PROBLEM: Please give the count of lines below with the string "routezPayload" in them, and no other words.

(Dataset entries)

(* ===== verification/Scrape.v ===== *)
(** What is read from a scrape of a cluster: internal/nats/metrics_extract.go.

    The decoders of the monitoring answers are the class [ScrapeJson]; the answers of
    NATS are an argument.  The calls of a scrape run side by side and do not depend on
    each other. *)

From S2P Require Export Metrics Architecture.
From S2P Require Import GoStrings.
From Stdlib Require Import Ascii.

(** [repo.MetricSampleRow] *)
Abbreviation MetricSampleRow := (string * spec_float)%type.
(** [domain.IncidentConsumerSample]; [ic_CapturedAt] is zero when it is scraped. *)
Record IncidentConsumerSample := mkSample {
  ic_CapturedAt : Z;
  ic_StreamName : string;
  ic_ConsumerName : string;
  ic_Lag : spec_float;
  ic_NumRedelivered : spec_float;
  ic_DeliveredSeq : spec_float;
  ic_AckFloorSeq : spec_float;
}.

(** * Answers of NATS *)

Record AccountInfo := mkAccount { ac_Store : Z; ac_Memory : Z; ac_Streams : Z; ac_Consumers : Z }.
Record varzPayload := mkVarz {
  vz_Connections : Z; vz_InMsgs : Z; vz_OutMsgs : Z; vz_InBytes : Z; vz_OutBytes : Z; vz_CPU : spec_float; vz_Mem : Z;
}.
Record jszPayload := mkJszCounts { jc_Streams : Z; jc_Consumers : Z; jc_Messages : Z }.
Record routePayload := mkRoute { ro_RemoteID : string; ro_RemoteName : string; ro_Name : string }.
Record routezPayload := mkRoutez { rz_ServerName : string; rz_Routes : list routePayload }.

Record topoConsumerConfig := mkTopoConfig {
  tc_FilterSubject : string;
  tc_FilterSubjects : list string;
  tc_DurableName : string;
  tc_MaxAckPending : Z;
}.
(** The stream's and the consumer's sequence. *)
Record topoSeqs := mkSeqs { sq_Stream : Z; sq_Consumer : Z }.
Record topoConsumer := mkTopoConsumer {
  to_Name : string;
  to_Config : option topoConsumerConfig;
  to_Delivered : option topoSeqs;
  to_AckFloor : option topoSeqs;
  to_NumPending : Z;
  to_NumAckPending : Z;
  to_NumRedelivered : Z;
}.
Record topoState := mkTopoState { ts_Messages : Z; ts_Bytes : Z; ts_LastSeq : Z }.
Record topoStream := mkTopoStream {
  tp_Name : string;
  tp_Subjects : option (list string);   (* Config *)
  tp_State : option topoState;
  tp_Consumers : list topoConsumer;
}.
Record topologyJSZPayload := mkTopology {
  ty_Counts : jszPayload;
  ty_Accounts : list (list topoStream);
}.

Class ScrapeJson := {
  parse_varz : string → option varzPayload;
  parse_jsz : string → option jszPayload;
  parse_routez : string → option routezPayload;
  parseTopologyJSZ : string → option topologyJSZPayload;
}.

(** * Samples *)

Definition ExtractAccountMetrics (info : AccountInfo) : list MetricSampleRow :=
  [("jetstream.storage_bytes", f64 (ac_Store info)); ("jetstream.memory_bytes", f64 (ac_Memory info));
   ("jetstream.streams", f64 (ac_Streams info)); ("jetstream.consumers", f64 (ac_Consumers info))].
Definition varz_samples (p : varzPayload) : list MetricSampleRow :=
  [("server.connections", f64 (vz_Connections p)); ("server.in_msgs_total", f64 (vz_InMsgs p)); ("server.out_msgs_total", f64 (vz_OutMsgs p));
   ("server.in_bytes_total", f64 (vz_InBytes p)); ("server.out_bytes_total", f64 (vz_OutBytes p))] ++
  (if SFltb (f64 0) (vz_CPU p) then [("server.cpu_percent", vz_CPU p)] else []) ++
  (if Z.ltb 0 (vz_Mem p) then [("server.mem_bytes", f64 (vz_Mem p))] else []).
Definition jsz_samples (p : jszPayload) : list MetricSampleRow :=
  [("jsz.streams", f64 (jc_Streams p)); ("jsz.consumers", f64 (jc_Consumers p)); ("jsz.messages", f64 (jc_Messages p))].

Definition topo_streams (p : topologyJSZPayload) : list topoStream := concat (ty_Accounts p).
Definition last_seq (s : topoStream) : Z := match tp_State s with Some st => ts_LastSeq st | None => 0 end.
Definition state_bytes (s : topoStream) : Z := match tp_State s with Some st => ts_Bytes st | None => 0 end.
Definition consumer_seq (o : option topoSeqs) : Z := match o with Some q => sq_Consumer q | None => 0 end.
Definition stream_seq (o : option topoSeqs) : Z := match o with Some q => sq_Stream q | None => 0 end.
(** Sums of 64 bits. *)
Definition sum_seqs (l : list Z) : Z := foldl (λ n x, u64 (n + x)) 0%Z l.
Definition rate_samples (s : topoStream) : list MetricSampleRow :=
  if IsEmpty (tp_Name s) then []
  else [(StreamMetric (tp_Name s) "last_seq", f64 (last_seq s)); (StreamMetric (tp_Name s) "bytes", f64 (state_bytes s));
        (StreamMetric (tp_Name s) "delivered_seq", f64 (sum_seqs ((λ c, consumer_seq (to_Delivered c)) <$> tp_Consumers s)));
        (StreamMetric (tp_Name s) "ack_floor_seq", f64 (sum_seqs ((λ c, consumer_seq (to_AckFloor c)) <$> tp_Consumers s)))].
Definition streamRateSamplesFromTopology (p : topologyJSZPayload) : list MetricSampleRow := flat_map rate_samples (topo_streams p).

(** The consumers, each with the last sequence of its stream. *)
Definition topo_consumers (p : topologyJSZPayload) : list (Z * topoConsumer) :=
  flat_map (λ s, (λ c, (last_seq s, c)) <$> tp_Consumers s) (topo_streams p).
Record health := mkHealth { he_slow : spec_float; he_lag : spec_float; he_pending : spec_float; he_ack : spec_float }.
Definition consumer_lag (x : Z * topoConsumer) : Z := ConsumerLagMessages x.1 (stream_seq (to_Delivered x.2)).
Definition consumer_pending (x : Z * topoConsumer) : Z := if Z.ltb 0 (to_NumPending x.2) then to_NumPending x.2 else 0.
Definition max_ack_pending (c : topoConsumer) : Z := match to_Config c with Some g => tc_MaxAckPending g | None => 0 end.
Definition is_slow (thr : SlowConsumerThresholds) (x : Z * topoConsumer) : bool :=
  (EvaluateSlowConsumer (consumer_pending x) (consumer_lag x) (to_NumAckPending x.2) (max_ack_pending x.2) thr).1.
Definition add_health (thr : SlowConsumerThresholds) (h : health) (x : Z * topoConsumer) : health := mkHealth
  (if is_slow thr x then fadd (he_slow h) (f64 1) else he_slow h)
  (fmax (he_lag h) (f64 (consumer_lag x)))
  (fmax (he_pending h) (f64 (consumer_pending x)))
  (fmax (he_ack h) (f64 (to_NumAckPending x.2))).
Definition consumerHealthSamplesFromTopology (p : topologyJSZPayload) (thr : SlowConsumerThresholds) : list MetricSampleRow :=
  let h := foldl (add_health (WithDefaults thr)) (mkHealth (f64 0) (f64 0) (f64 0) (f64 0)) (topo_consumers p) in
  [("jetstream.slow_consumers", he_slow h); ("jetstream.consumer_max_lag", he_lag h);
   ("jetstream.consumer_max_pending", he_pending h); ("jetstream.consumer_max_ack_pending", he_ack h)].

(** The name of a consumer, or the durable one. *)
Definition consumer_name (c : topoConsumer) : string :=
  let name := TrimSpace (to_Name c) in
  match to_Config c with
  | Some g => if IsEmpty name then TrimSpace (tc_DurableName g) else name
  | None => name
  end.
Definition incident_sample (s : topoStream) (c : topoConsumer) : list IncidentConsumerSample :=
  if IsEmpty (consumer_name c) then []
  else [mkSample 0 (tp_Name s) (consumer_name c) (f64 (ConsumerLagMessages (last_seq s) (stream_seq (to_Delivered c))))
          (f64 (to_NumRedelivered c)) (f64 (stream_seq (to_Delivered c))) (f64 (stream_seq (to_AckFloor c)))].
Definition incidentSamplesFromTopology (p : topologyJSZPayload) : list IncidentConsumerSample :=
  flat_map (λ s, if IsEmpty (tp_Name s) then [] else flat_map (incident_sample s) (tp_Consumers s)) (topo_streams p).

Definition arch_consumer (c : topoConsumer) : list NamingConsumer :=
  if IsEmpty (consumer_name c) then []
  else [match to_Config c with
        | Some g => mkNamingConsumer (consumer_name c) (tc_FilterSubject g) (tc_FilterSubjects g)
        | None => mkNamingConsumer (consumer_name c) "" []
        end].
Definition arch_stream (s : topoStream) : list EventArchitectureInput :=
  if IsEmpty (tp_Name s) then []
  else [mkArchInput (tp_Name s) (default [] (tp_Subjects s)) (flat_map arch_consumer (tp_Consumers s))
          (match tp_State s with Some st => ts_Messages st | None => 0 end) (state_bytes s)].
Definition architectureInputsFromTopology (p : topologyJSZPayload) : list EventArchitectureInput := flat_map arch_stream (topo_streams p).

Definition samplesFromTopologyJSZ (p : topologyJSZPayload) (thr : SlowConsumerThresholds) :
    list MetricSampleRow * list IncidentConsumerSample :=
  (jsz_samples (ty_Counts p) ++ streamRateSamplesFromTopology p ++ consumerHealthSamplesFromTopology p thr, incidentSamplesFromTopology p).
Definition quoted (key : string) : string := String (ascii_of_nat 34) (key +:+ String (ascii_of_nat 34) ":").
Definition slimJSZFromTopology (p : topologyJSZPayload) : string :=
  "{" +:+ quoted "streams" +:+ Itoa (jc_Streams (ty_Counts p)) +:+ "," +:+ quoted "consumers" +:+ Itoa (jc_Consumers (ty_Counts p)) +:+
  "," +:+ quoted "messages" +:+ Itoa (jc_Messages (ty_Counts p)) +:+ "}".

(** * Routes *)

Definition route_name (r : routePayload) : string :=
  if negb (IsEmpty (ro_RemoteName r)) then ro_RemoteName r else if negb (IsEmpty (ro_Name r)) then ro_Name r else ro_RemoteID r.
Definition route_nodes (p : routezPayload) : list string :=
  first_by id [] (omap nonempty_trimmed (rz_ServerName p :: (route_name <$> rz_Routes p))).
(** [DiffRouteNodes]: the names gone and the names new, sorted. *)
Definition DiffRouteNodes (previous current : list string) : list string * list string :=
  let prev : gset string := list_to_set (omap nonempty_trimmed previous) in
  let names := omap nonempty_trimmed current in
  let cur : gset string := list_to_set names in
  (SortStrings (elements (prev ∖ cur)), SortStrings (List.filter (λ n, negb (bool_decide (n ∈ prev))) names)).

(** * A scrape *)

Record ClusterSnapshotResult := mkResult {
  cs_Samples : list MetricSampleRow;
  cs_ConsumerSamples : list IncidentConsumerSample;
  cs_ArchitectureInputs : list EventArchitectureInput;
  cs_RouteNodes : list string;
  cs_Varz : string;
  cs_Jsz : string;
  cs_JszTopology : string;
  cs_Connz : string;
  cs_Routez : string;
}.
(** What the client answers; [None]: an error. *)
Record Answers := mkAnswers {
  an_account : option AccountInfo;
  an_varz : option string;
  an_topology : option string;
  an_connz : option string;
  an_routez : option string;
  an_jsz : option string;   (* asked for when there is no topology *)
}.
Definition body (o : option string) : string := default "" o.

Section Scrape.
Context `{ScrapeJson}.
Definition ExtractVarzMetrics (raw : string) : option (list MetricSampleRow) := varz_samples <$> parse_varz raw.
Definition ExtractJSZMetrics (raw : string) : option (list MetricSampleRow) := jsz_samples <$> parse_jsz raw.
Definition ExtractRouteNodeNames (raw : string) : option (list string) := route_nodes <$> parse_routez raw.
Definition ExtractStreamRateMetrics (raw : string) : option (list MetricSampleRow) := streamRateSamplesFromTopology <$> parseTopologyJSZ raw.
Definition ExtractConsumerHealthMetrics (raw : string) (thr : SlowConsumerThresholds) : option (list MetricSampleRow) :=
  (λ p, consumerHealthSamplesFromTopology p thr) <$> parseTopologyJSZ raw.
Definition ExtractEventArchitectureInputs (raw : string) : option (list EventArchitectureInput) := architectureInputsFromTopology <$> parseTopologyJSZ raw.
Definition ExtractIncidentConsumerSamples (raw : string) : option (list IncidentConsumerSample) := incidentSamplesFromTopology <$> parseTopologyJSZ raw.

(** What the topology gives: samples, samples of consumers, streams, and the short
    answer to /jsz; the fallback without one. *)
Definition topology_part (thr : SlowConsumerThresholds) (a : Answers) :
    list MetricSampleRow * list IncidentConsumerSample * list EventArchitectureInput * string * string :=
  let topo := body (an_topology a) in
  if negb (IsEmpty topo) then
    match parseTopologyJSZ topo with
    | Some p => let '(samples, consumers) := samplesFromTopologyJSZ p thr in
                (samples, consumers, architectureInputsFromTopology p, slimJSZFromTopology p, topo)
    | None => ([], [], [], "", topo)
    end
  else match an_jsz a with
  | Some raw => (default [] (ExtractJSZMetrics raw), [], [], raw, "")
  | None => ([], [], [], "", "")
  end.
(** [None]: no metrics collected. *)
Definition CollectClusterSnapshot (thr : SlowConsumerThresholds) (a : Answers) : option ClusterSnapshotResult :=
  let account := match an_account a with Some info => ExtractAccountMetrics info | None => [] end in
  let varz := body (an_varz a) in
  let varz_rows := if IsEmpty varz then [] else default [] (ExtractVarzMetrics varz) in
  let '(rows, consumers, inputs, jsz, topo) := topology_part thr a in
  let connz := body (an_connz a) in
  let routez := body (an_routez a) in
  let nodes := if IsEmpty routez then [] else default [] (ExtractRouteNodeNames routez) in
  let samples := account ++ varz_rows ++ rows in
  if Nat.eqb (length samples) 0 && IsEmpty varz && IsEmpty jsz && IsEmpty connz then None
  else Some (mkResult samples consumers inputs nodes varz jsz topo connz routez).
Definition CollectClusterMetrics (thr : SlowConsumerThresholds) (a : Answers) : option (list MetricSampleRow) :=
  cs_Samples <$> CollectClusterSnapshot thr a.
End Scrape.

ANSWER SPACE: 3